Activity:
What is needed is an exact retyping of the records below, from the first line through the line that contains "Definition is_context_line (line".

========================================================================

(** What follows the last marker, [max_by_key] keeping the later of equals. *)
Definition last_marker (system_text : string) : option (nat * string) :=
  foldl (fun best marker =>
    match rsplit_once system_text marker with
    | None => best
    | Some (before, tail) =>
        match best with
        | Some (pos, _) => if Nat.leb pos (String.length before) then Some (String.length before, tail) else best
        | None => Some (String.length before, tail)
        end
    end) None context_markers.

Definition is_context_line (line : string) : bool :=
  nonempty line && negb (String.eqb line "(no household context yet)")
  && negb (String.eqb line "Relevant household context:").

Definition compact_household_context (system_text : string) : option string :=
  tail ← snd <$> last_marker system_text;
  let section := (default (tail, "") (split_once tail (newline +:+ "## "))).1 in
  let context := join newline (List.filter is_context_line (trim <$> lines_of section)) in
  if is_empty context then None else Some (truncate_utf8 context GENIE_RUNTIME_CONTEXT_MAX_BYTES).

Definition compact_genie_runtime_system (system_text : string) : string :=
  let tool_lines := compact_genie_runtime_tool_lines system_text in
  join blank_line
    (GENIE_RUNTIME_COMPACT_SYSTEM_PREFIX ::
     match tool_lines with [] => [] | _ => ["Tools:" +:+ newline +:+ join newline tool_lines] end ++
     compact_genie_runtime_rules system_text ::
     match compact_household_context system_text with
     | Some context => ["Household context:" +:+ newline +:+ context] | None => [] end).

Definition estimate_message_bytes (m : Message) : nat := String.length (role m) + String.length (content m) + 32.
Definition estimate_messages_bytes (messages : list Message) : nat := sum_list (estimate_message_bytes <$> messages).

(** The system texts, as one. *)
Definition system_text (messages : list Message) : string :=
  join blank_line (List.filter nonempty (trim ∘ content <$> List.filter is_system messages)).

Fixpoint rposition {A} (p : A -> bool) (l : list A) : option nat :=
  match l with
  | [] => None
  | x :: l => match rposition p l with Some i => Some (S i) | None => when (p x) 0 end
  end.

Definition latest_index (messages : list Message) : option nat :=
  (rposition is_user messages <|> rposition (negb ∘ is_system) messages)%rust.

(** The loop over the earlier messages, the last one first: what is kept, in
    the order it is pushed. *)
Fixpoint retain (body_budget estimated_bytes : nat) (earlier : list Message) : list Message :=
  match earlier with
  | [] => []
  | m :: earlier =>
      let message_bytes := estimate_message_bytes m in
      if Nat.ltb body_budget (estimated_bytes + message_bytes) then []
      else m :: retain body_budget (estimated_bytes + message_bytes) earlier
  end.

Definition compacted_system (messages : list Message) : list Message :=
  let text := system_text messages in
  if is_empty text then [] else [{| role := "system"; content := compact_genie_runtime_system text |}].

Definition latest_message (has_system_context : bool) (source : Message) : Message :=
  {| role := "user";
     content := if has_system_context then content source
                else GENIE_RUNTIME_COMPACT_SYSTEM +:+ blank_line +:+ content source |}.

Definition compact_genie_runtime_messages (messages : list Message) (max_body_bytes : nat) : list Message :=
  let compacted := compacted_system messages in
  let has_system_context := match compacted with [] => false | _ => true end in
  match latest_index messages ≫= fun i => (fun m => (i, m)) <$> messages !! i with
  | None => compacted
  | Some (latest_idx, source) =>
      let latest := latest_message has_system_context source in
      let body_budget := max_body_bytes - GENIE_RUNTIME_BODY_OVERHEAD_BYTES in
      let estimated_bytes := estimate_messages_bytes compacted + estimate_message_bytes latest in
      compacted ++
      rev (retain body_budget estimated_bytes (List.filter (negb ∘ is_system) (rev (take latest_idx messages)))) ++
      [latest]
  end.

Definition compact_messages (p : RequestProfile.t) (messages : list Message) (max_body_bytes : nat) : list Message :=
  match p with
  | RequestProfile.Generic _ => messages
  | RequestProfile.GenieAiRuntime => compact_genie_runtime_messages messages max_body_bytes
  end.

Record PreparedChatBody := { prepared_body : string; compacted : bool }.

Definition prepare_body `{Serde} (p : RequestProfile.t) (messages : list Message) (max_tokens : option N)
    (stream : bool) (response_format : option ResponseFormat) (hints : option LlmRequestHints) : PreparedChatBody :=
  let body := serialize_body p messages max_tokens stream response_format hints in
  match p with
  | RequestProfile.GenieAiRuntime =>
      if Nat.leb (String.length body) GENIE_RUNTIME_MAX_BODY_BYTES then {| prepared_body := body; compacted := false |}
      else
        {| prepared_body :=
             serialize_body p (compact_messages p messages GENIE_RUNTIME_MAX_BODY_BYTES) max_tokens stream response_format hints;
           compacted := true |}
  | RequestProfile.Generic _ => {| prepared_body := body; compacted := false |}
  end.

(** ** Without the system role *)

Definition system_role_not_supported `{Unicode} (text : string) : bool :=
  let lower := to_lowercase text in
  contains lower "only user and assistant roles are supported"
  || contains lower "system role not supported"
  || contains lower "unsupported role" && contains lower "system"
  || contains lower "does not support" && contains lower "system".

Definition should_retry_without_system_role `{Unicode} (messages : list Message) (err : string) : bool :=
  existsb is_system messages && system_role_not_supported err.

(** The first user message gets the text. *)
Fixpoint give_first_user (text : string) (messages : list Message) : option (list Message) :=
  match messages with
  | [] => None
  | m :: messages =>
      if is_user m then
        Some ({| role := role m;
                 content := "System instructions:" +:+ newline +:+ text +:+ blank_line +:+ content m |} :: messages)
      else cons m <$> give_first_user text messages
  end.

Definition flatten_system_into_first_user (messages : list Message) : list Message :=
  let text := system_text messages in
  let flattened := List.filter (negb ∘ is_system) messages in
  if is_empty text then flattened
  else default ({| role := "user"; content := "System instructions:" +:+ newline +:+ text |} :: flattened)
         (give_first_user text flattened).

========================================================================

Solved problem:
(** What follows the last marker, [max_by_key] keeping the later of equals. *)
Definition last_marker (system_text : string) : option (nat * string) :=
  foldl (fun best marker =>
    match rsplit_once system_text marker with
    | None => best
    | Some (before, tail) =>
        match best with
        | Some (pos, _) => if Nat.leb pos (String.length before) then Some (String.length before, tail) else best
        | None => Some (String.length before, tail)
        end
    end) None context_markers.

Definition is_context_line (line : string) : bool :=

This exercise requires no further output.